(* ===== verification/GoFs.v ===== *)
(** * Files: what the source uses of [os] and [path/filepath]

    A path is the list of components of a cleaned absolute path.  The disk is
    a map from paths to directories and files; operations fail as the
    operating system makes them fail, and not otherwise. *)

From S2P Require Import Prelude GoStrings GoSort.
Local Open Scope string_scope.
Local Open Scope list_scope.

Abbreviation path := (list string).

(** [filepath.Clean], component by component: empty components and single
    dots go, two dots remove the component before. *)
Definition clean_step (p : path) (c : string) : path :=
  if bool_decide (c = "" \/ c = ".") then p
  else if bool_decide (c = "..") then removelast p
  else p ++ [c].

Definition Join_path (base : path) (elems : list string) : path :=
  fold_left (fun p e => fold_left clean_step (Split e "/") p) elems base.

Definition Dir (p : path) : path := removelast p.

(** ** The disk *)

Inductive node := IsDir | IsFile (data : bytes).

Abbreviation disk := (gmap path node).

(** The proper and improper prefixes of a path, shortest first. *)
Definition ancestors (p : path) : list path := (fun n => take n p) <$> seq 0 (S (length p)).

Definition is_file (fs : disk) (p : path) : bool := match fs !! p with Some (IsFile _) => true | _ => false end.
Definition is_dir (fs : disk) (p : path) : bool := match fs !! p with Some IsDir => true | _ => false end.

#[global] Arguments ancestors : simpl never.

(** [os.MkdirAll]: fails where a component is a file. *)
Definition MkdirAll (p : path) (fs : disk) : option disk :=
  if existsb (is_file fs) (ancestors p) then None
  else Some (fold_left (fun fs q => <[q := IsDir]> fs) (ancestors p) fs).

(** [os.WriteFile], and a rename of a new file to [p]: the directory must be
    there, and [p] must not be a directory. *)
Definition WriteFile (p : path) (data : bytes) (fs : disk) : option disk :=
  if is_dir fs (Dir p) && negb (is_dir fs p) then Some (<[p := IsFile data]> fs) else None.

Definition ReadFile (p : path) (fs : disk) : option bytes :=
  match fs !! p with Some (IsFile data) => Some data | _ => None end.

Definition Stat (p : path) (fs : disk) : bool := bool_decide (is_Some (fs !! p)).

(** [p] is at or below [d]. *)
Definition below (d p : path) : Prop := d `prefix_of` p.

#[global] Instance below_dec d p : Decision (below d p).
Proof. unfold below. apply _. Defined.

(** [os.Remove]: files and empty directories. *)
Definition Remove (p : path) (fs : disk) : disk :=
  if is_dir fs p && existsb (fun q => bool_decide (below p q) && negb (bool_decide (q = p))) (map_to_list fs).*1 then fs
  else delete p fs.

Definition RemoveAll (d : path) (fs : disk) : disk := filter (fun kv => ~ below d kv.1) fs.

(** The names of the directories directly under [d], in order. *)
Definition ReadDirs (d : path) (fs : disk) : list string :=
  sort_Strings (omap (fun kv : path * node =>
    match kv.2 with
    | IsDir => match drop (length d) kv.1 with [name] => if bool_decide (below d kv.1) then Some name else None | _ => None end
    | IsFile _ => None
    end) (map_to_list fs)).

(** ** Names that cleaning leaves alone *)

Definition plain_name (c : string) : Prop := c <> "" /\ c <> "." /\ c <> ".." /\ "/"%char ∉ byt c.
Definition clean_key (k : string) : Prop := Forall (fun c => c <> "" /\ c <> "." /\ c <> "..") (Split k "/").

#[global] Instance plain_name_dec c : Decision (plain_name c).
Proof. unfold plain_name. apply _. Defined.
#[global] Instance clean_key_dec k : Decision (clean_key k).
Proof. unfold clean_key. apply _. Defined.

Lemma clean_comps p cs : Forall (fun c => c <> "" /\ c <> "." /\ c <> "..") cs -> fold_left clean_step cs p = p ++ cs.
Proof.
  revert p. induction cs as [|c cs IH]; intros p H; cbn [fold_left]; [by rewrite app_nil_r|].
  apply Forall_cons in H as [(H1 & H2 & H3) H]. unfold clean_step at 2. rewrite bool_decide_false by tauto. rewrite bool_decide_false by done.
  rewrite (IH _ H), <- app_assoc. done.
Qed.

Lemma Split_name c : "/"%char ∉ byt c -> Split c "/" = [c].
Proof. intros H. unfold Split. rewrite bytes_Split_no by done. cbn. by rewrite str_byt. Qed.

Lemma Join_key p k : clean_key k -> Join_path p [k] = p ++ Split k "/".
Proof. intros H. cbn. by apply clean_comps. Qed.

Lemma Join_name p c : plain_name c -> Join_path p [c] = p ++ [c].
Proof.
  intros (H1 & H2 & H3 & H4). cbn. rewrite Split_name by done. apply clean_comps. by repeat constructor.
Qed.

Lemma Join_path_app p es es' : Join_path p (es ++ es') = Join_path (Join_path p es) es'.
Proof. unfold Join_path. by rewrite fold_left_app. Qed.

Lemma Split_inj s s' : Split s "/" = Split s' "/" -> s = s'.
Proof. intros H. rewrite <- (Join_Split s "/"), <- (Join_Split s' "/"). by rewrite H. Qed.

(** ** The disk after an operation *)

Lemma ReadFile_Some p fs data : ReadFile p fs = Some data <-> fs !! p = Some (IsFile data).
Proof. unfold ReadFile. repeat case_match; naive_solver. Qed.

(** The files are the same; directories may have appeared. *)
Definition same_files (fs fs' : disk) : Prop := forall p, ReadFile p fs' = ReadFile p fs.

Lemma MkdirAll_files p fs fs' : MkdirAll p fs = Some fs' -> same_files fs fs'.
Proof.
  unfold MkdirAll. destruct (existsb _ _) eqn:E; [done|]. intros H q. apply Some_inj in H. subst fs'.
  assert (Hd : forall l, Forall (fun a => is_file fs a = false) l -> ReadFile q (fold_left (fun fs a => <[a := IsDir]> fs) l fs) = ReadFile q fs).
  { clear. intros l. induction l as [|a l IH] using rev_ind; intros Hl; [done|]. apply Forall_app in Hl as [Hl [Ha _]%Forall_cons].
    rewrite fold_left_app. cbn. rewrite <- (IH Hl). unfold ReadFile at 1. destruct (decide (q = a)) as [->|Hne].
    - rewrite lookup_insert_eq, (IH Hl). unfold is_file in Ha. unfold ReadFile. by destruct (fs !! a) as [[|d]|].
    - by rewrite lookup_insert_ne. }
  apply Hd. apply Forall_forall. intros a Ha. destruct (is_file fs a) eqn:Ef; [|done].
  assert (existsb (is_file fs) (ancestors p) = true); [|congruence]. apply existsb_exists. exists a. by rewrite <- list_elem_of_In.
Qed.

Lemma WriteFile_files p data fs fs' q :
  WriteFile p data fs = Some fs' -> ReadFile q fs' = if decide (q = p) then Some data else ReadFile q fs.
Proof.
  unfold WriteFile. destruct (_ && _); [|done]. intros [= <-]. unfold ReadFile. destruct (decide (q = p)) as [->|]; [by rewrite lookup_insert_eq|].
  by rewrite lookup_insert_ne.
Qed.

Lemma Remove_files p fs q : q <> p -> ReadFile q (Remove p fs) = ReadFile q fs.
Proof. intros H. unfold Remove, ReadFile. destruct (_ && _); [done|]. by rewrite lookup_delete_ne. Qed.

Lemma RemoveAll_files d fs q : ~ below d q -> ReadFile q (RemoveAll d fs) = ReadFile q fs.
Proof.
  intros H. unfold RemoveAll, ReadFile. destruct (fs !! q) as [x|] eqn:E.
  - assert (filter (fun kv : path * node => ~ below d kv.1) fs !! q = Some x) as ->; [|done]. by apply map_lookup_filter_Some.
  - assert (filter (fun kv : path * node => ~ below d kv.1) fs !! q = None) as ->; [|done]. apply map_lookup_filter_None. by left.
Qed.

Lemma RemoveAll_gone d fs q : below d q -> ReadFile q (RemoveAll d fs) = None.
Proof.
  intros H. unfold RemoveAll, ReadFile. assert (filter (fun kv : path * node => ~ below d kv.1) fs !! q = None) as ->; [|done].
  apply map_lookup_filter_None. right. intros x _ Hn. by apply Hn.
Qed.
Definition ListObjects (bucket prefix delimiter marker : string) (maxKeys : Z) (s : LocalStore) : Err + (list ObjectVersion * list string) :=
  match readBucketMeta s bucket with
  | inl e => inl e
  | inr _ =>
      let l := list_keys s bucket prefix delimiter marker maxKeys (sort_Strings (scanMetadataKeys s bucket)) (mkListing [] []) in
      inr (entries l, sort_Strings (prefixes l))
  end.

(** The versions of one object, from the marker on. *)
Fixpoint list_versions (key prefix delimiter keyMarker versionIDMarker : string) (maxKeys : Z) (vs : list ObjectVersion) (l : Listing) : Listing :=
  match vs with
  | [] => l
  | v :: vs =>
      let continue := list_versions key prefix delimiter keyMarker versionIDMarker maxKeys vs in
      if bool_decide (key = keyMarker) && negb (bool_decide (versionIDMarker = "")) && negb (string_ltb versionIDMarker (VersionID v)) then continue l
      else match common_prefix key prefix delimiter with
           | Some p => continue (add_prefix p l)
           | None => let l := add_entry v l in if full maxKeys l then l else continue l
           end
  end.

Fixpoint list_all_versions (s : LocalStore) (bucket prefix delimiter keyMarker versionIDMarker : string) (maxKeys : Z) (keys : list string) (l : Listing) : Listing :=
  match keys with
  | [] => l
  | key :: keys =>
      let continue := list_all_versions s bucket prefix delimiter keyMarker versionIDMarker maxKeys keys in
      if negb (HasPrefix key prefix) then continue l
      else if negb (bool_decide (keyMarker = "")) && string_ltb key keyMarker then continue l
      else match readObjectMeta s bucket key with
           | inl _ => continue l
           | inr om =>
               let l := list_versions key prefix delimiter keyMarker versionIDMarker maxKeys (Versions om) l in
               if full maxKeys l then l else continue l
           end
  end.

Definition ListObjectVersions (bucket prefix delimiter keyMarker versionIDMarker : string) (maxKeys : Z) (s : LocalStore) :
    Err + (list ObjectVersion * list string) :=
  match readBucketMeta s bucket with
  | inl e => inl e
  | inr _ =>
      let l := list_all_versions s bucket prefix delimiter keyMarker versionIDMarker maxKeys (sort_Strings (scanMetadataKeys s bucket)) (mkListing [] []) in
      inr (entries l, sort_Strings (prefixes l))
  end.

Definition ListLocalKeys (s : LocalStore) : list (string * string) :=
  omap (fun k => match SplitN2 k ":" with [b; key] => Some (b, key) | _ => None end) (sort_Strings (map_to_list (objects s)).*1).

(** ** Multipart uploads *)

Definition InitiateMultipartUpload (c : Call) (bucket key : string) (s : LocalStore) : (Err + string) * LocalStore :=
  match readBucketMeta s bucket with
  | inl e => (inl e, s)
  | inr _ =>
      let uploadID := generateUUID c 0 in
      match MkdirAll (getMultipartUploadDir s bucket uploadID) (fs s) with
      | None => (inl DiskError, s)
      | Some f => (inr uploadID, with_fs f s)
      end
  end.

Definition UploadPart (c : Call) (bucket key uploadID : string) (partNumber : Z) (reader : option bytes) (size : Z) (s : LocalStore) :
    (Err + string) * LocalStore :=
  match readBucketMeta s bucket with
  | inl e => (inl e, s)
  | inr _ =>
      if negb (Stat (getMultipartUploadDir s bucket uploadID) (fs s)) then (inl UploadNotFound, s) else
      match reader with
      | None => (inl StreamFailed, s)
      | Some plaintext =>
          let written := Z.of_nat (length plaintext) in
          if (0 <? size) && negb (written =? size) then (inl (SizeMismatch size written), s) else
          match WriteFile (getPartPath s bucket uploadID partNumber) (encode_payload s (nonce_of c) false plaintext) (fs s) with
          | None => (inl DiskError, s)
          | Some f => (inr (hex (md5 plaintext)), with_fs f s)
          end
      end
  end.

________________________

◆ Try it:
Of the entries above, transcribe exactly those lines that fall between the line containing "Lemma Split_name c" and the line containing "(** The files", together with those two lines.

◆ Solved exercise:
Lemma Split_name c : "/"%char ∉ byt c -> Split c "/" = [c].
Proof. intros H. unfold Split. rewrite bytes_Split_no by done. cbn. by rewrite str_byt. Qed.

Lemma Join_key p k : clean_key k -> Join_path p [k] = p ++ Split k "/".
Proof. intros H. cbn. by apply clean_comps. Qed.

Lemma Join_name p c : plain_name c -> Join_path p [c] = p ++ [c].
Proof.
  intros (H1 & H2 & H3 & H4). cbn. rewrite Split_name by done. apply clean_comps. by repeat constructor.
Qed.

Lemma Join_path_app p es es' : Join_path p (es ++ es') = Join_path (Join_path p es) es'.
Proof. unfold Join_path. by rewrite fold_left_app. Qed.

Lemma Split_inj s s' : Split s "/" = Split s' "/" -> s = s'.
Proof. intros H. rewrite <- (Join_Split s "/"), <- (Join_Split s' "/"). by rewrite H. Qed.

(** ** The disk after an operation *)

Lemma ReadFile_Some p fs data : ReadFile p fs = Some data <-> fs !! p = Some (IsFile data).
Proof. unfold ReadFile. repeat case_match; naive_solver. Qed.

(** The files are the same; directories may have appeared. *)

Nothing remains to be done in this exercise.